* _Problem statement_
Below are the records; restate word for word the lines from the first through the one containing "(** * Grouping *)", and only those.

Stored data entries:
= = = = = = =

(* ===== verification/GateFacts.v ===== *)
(** The gate over a whole evidence directory: no violations exactly when every
    subject has the standing [gate_ok] asks for. *)

From Stdlib Require Import ZArith Lia Ascii String SpecFloat.
From stdpp Require Import base option list gmap strings sorting.
From S2P Require Import Prelude GoStrings Float64 Calendar Disk Evidence Sign Gate.

(** * Grouping *)

Definition group (m : Groups) (n : string) : list evidenceFile := default [] (m !! n).

Lemma group_add_lookup f m s n :
  group (group_add f m s) n = group m n ++ (if String.eqb n s then [f] else []).
Proof.
  unfold group, group_add. destruct (String.eqb_spec n s) as [->|Hne].
  - by rewrite lookup_insert_eq.
  - by rewrite lookup_insert_ne, app_nil_r.
Qed.

Lemma group_file_lookup by_ m f n :
  group (group_file by_ m f) n =
  group m n ++ List.map (fun _ => f) (List.filter (String.eqb n) (subjectsOf (E f) by_)).
Proof.
  unfold group_file. revert m. induction (subjectsOf (E f) by_) as [|s ss IH]; intros m; simpl.
  - by rewrite app_nil_r.
  - rewrite IH, group_add_lookup, <- app_assoc. by destruct (String.eqb n s).
Qed.

Lemma group_files_lookup by_ files n : group (group_files by_ files) n = runs_of by_ n files.
Proof.
  unfold group_files, runs_of.
  assert (Hg : forall fs m, group (List.fold_left (group_file by_) fs m) n =
    group m n ++ List.concat (List.map (fun f =>
      List.map (fun _ => f) (List.filter (String.eqb n) (subjectsOf (E f) by_))) fs)).
  { induction fs as [|f fs IH]; intros m; simpl; [by rewrite app_nil_r|].
    by rewrite IH, group_file_lookup, <- app_assoc. }
  rewrite Hg. unfold group. by rewrite lookup_empty.
Qed.

(** By drill, a subject's runs are the records that name it. *)
Lemma runs_of_drill name files r :
  In r (runs_of "drill" name files) <-> In r files /\ ev_Drill (E r) = name.
Proof.
  unfold runs_of, subjectsOf. rewrite in_concat. setoid_rewrite in_map_iff. split.
  - intros (l & (f & <- & Hf) & Hin). simpl in Hin.
    destruct (String.eqb_spec name (ev_Drill (E f))); simpl in Hin; [|done].
    destruct Hin as [<-|[]]. done.
  - intros (Hin & <-). exists [r]. split; [|by left]. exists r. simpl. by rewrite String.eqb_refl.
Qed.

(** By control, they are the records that declare it. *)
Lemma runs_of_control name files r :
  In r (runs_of "control" name files) <-> In r files /\ In name (ev_Controls (E r)).
Proof.
  unfold runs_of, subjectsOf. rewrite in_concat. setoid_rewrite in_map_iff. cbn [String.eqb].
  split.
  - intros (l & (f & <- & Hf) & Hin). apply in_map_iff in Hin as (x & <- & Hx).
    apply List.filter_In in Hx as [Hx <-%String.eqb_eq]. done.
  - intros (Hin & Hn). exists (List.map (fun _ => r) (List.filter (String.eqb name) (ev_Controls (E r)))).
    split; [by exists r|]. apply in_map_iff. exists name. split; [done|].
    apply List.filter_In. by rewrite String.eqb_refl.
Qed.

Section GateFacts.
Context {SS : SliceSort} {EC : EvidenceCodec} {CR : Crypto} {VC : EnvelopeCodec}
  (env : DiskEnv) (d : Disk).

Lemma newest_In a b p r :
  (forall x, In x a <-> In x b) -> newest a p r <-> newest b p r.
Proof. intros Hab. unfold newest. by setoid_rewrite Hab. Qed.

(** The standing depends on which runs there are, not on their order. *)
Lemma gate_ok_In a b opts now :
  (forall x, In x a <-> In x b) -> gate_ok env d opts now a -> gate_ok env d opts now b.
Proof.
  intros Hab [(r & Hr & Hv) H2 H3]. constructor.
  - exists r. rewrite (newest_In _ _ _ _ Hab) in Hr. done.
  - intros Hm. destruct (H2 Hm) as (v & Hin & ?). exists v. by rewrite <- Hab.
  - intros Hq. destruct (H3 Hq) as (s & Hl & ?). exists s. split; [|done].
    unfold leaned in *. setoid_rewrite <- Hab. by rewrite <- !(newest_In _ _ _ _ Hab).
Qed.

(** Every name is evaluated on a reordering of its group. *)
Lemma gate_loop_spec opts now runs names : forall groups,
  (forall n x, In x (group groups n) <-> In x (runs n)) ->
  Forall2 (fun n s => exists rs, (forall x, In x rs <-> In x (runs n)) /\
                      s = evaluate env d n rs opts now)
    names (gate_loop env d opts now groups names).
Proof.
  induction names as [|n r IH]; intros groups Hg; cbn [gate_loop]; constructor.
  - exists (group groups n). split; [auto|done].
  - apply IH. intros m x. unfold group at 1. destruct (decide (m = n)) as [->|Hne].
    + rewrite lookup_insert_eq. change (In x (sort_runs (group groups n)) <-> In x (runs n)).
      rewrite sort_runs_in. apply Hg.
    + rewrite lookup_insert_ne by done. apply Hg.
Qed.

Lemma count_failing_zero l : count_failing l = 0 <-> forall s, In s l -> OK s = true.
Proof.
  unfold count_failing. split.
  - intros Hz s Hs. destruct (OK s) eqn:Eo; [done|].
    assert (Hin : In s (List.filter (fun s => negb (OK s)) l))
      by (apply List.filter_In; by rewrite Eo).
    destruct (List.filter _ l); [done|]. simpl in Hz. lia.
  - intros Hall. induction l as [|s l IH]; simpl; [done|].
    rewrite (Hall s) by by left. simpl. apply IH. intros s' Hs'. apply Hall. by right.
Qed.

(** The reference point the report is made against. *)
Definition gate_now (opts : GateOptions) (wall : Time) : Time :=
  if IsZero (gate_Now opts) then wall else gate_Now opts.

Definition no_ties (runs : list evidenceFile) : Prop :=
  forall x y, In x runs -> In y runs -> FinishedAt (E x) = FinishedAt (E y) -> x = y.

Lemma gate_names_in opts groups n :
  In n (gate_names opts groups) <->
  match Subjects opts with [] => isSome (groups !! n) = true | l => In n l end.
Proof.
  unfold gate_names. rewrite <- list_elem_of_In, sort_Strings_perm.
  destruct (Subjects opts) as [|s l]; [|by rewrite list_elem_of_In].
  rewrite list_elem_of_fmap, isSome_true. split.
  - intros ([k v] & -> & Hk). apply elem_of_map_to_list in Hk. eauto.
  - intros [v Hv]. exists (n, v). split; [done|]. by apply elem_of_map_to_list.
Qed.

Lemma Gate_spec opts wall rep files :
  scanEvidence env d (gate_Dir opts) = Ok files ->
  Gate env d opts wall = Ok rep ->
  let ok n := gate_ok env d opts (gate_now opts wall) (runs_of (gate_by opts) n files) in
  let names := gate_names opts (group_files (gate_by opts) files) in
  (rep_Violations rep = 0 -> forall n, In n names -> ok n) /\
  ((forall n, In n names -> no_ties (runs_of (gate_by opts) n files) /\ ok n) ->
   rep_Violations rep = 0).
Proof.
  intros Hs Hg ok names. unfold Gate in Hg. rewrite Hs in Hg.
  destruct (negb _ && negb _); [done|]. injection Hg as <-. cbn [rep_Violations].
  rewrite count_failing_zero. fold (gate_now opts wall). fold names.
  pose proof (gate_loop_spec opts (gate_now opts wall)
    (fun n => runs_of (gate_by opts) n files) names (group_files (gate_by opts) files)) as Hl.
  specialize (Hl ltac:(intros n x; by rewrite group_files_lookup)). split.
  - intros Hall n Hn. revert Hall.
    induction Hl as [|m s ns ss (rs & Hrs & ->) _ IH]; [done|]. intros Hall.
    destruct Hn as [<-|Hn]; [|apply IH; [done|]; intros s Hs'; apply Hall; by right].
    eapply gate_ok_In; [exact Hrs|]. eapply evaluate_sound. apply Hall. by left.
  - intros Hok s Hin. revert Hok.
    induction Hl as [|m s' ns ss (rs & Hrs & ->) _ IH]; [done|]. intros Hok.
    destruct Hin as [<-|Hin]; [|apply IH; [done|]; intros n Hn; apply Hok; by right].
    destruct (Hok m (or_introl eq_refl)) as [Hties Hm]. apply evaluate_complete.
    + intros x y Hx Hy. apply Hties; by apply Hrs.
    + eapply gate_ok_In; [|exact Hm]. intros x. by rewrite Hrs.
Qed.

Lemma Gate_violations_nonneg opts wall rep : Gate env d opts wall = Ok rep -> 0 <= rep_Violations rep.
Proof.
  unfold Gate. destruct (scanEvidence env d _) as [files|e]; [|done].
  destruct (negb _ && negb _); [done|]. intros [= <-]. unfold count_failing. cbn. lia.
Qed.

Lemma Gate_total opts wall files :
  scanEvidence env d (gate_Dir opts) = Ok files ->
  gate_by opts = "drill" \/ gate_by opts = "control" -> exists rep, Gate env d opts wall = Ok rep.
Proof. intros Hs Hb. unfold Gate. rewrite Hs. destruct Hb as [-> | ->]; cbn; eauto. Qed.

(** A report exists only over a directory that could be read. *)
Lemma Gate_scans opts wall rep :
  Gate env d opts wall = Ok rep -> exists files, scanEvidence env d (gate_Dir opts) = Ok files.
Proof. unfold Gate. destruct (scanEvidence env d _) as [files|e]; [eauto|done]. Qed.
End GateFacts.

= = = = = = =

* _Result for this task_
(* ===== verification/GateFacts.v ===== *)
(** The gate over a whole evidence directory: no violations exactly when every
    subject has the standing [gate_ok] asks for. *)

From Stdlib Require Import ZArith Lia Ascii String SpecFloat.
From stdpp Require Import base option list gmap strings sorting.
From S2P Require Import Prelude GoStrings Float64 Calendar Disk Evidence Sign Gate.

(** * Grouping *)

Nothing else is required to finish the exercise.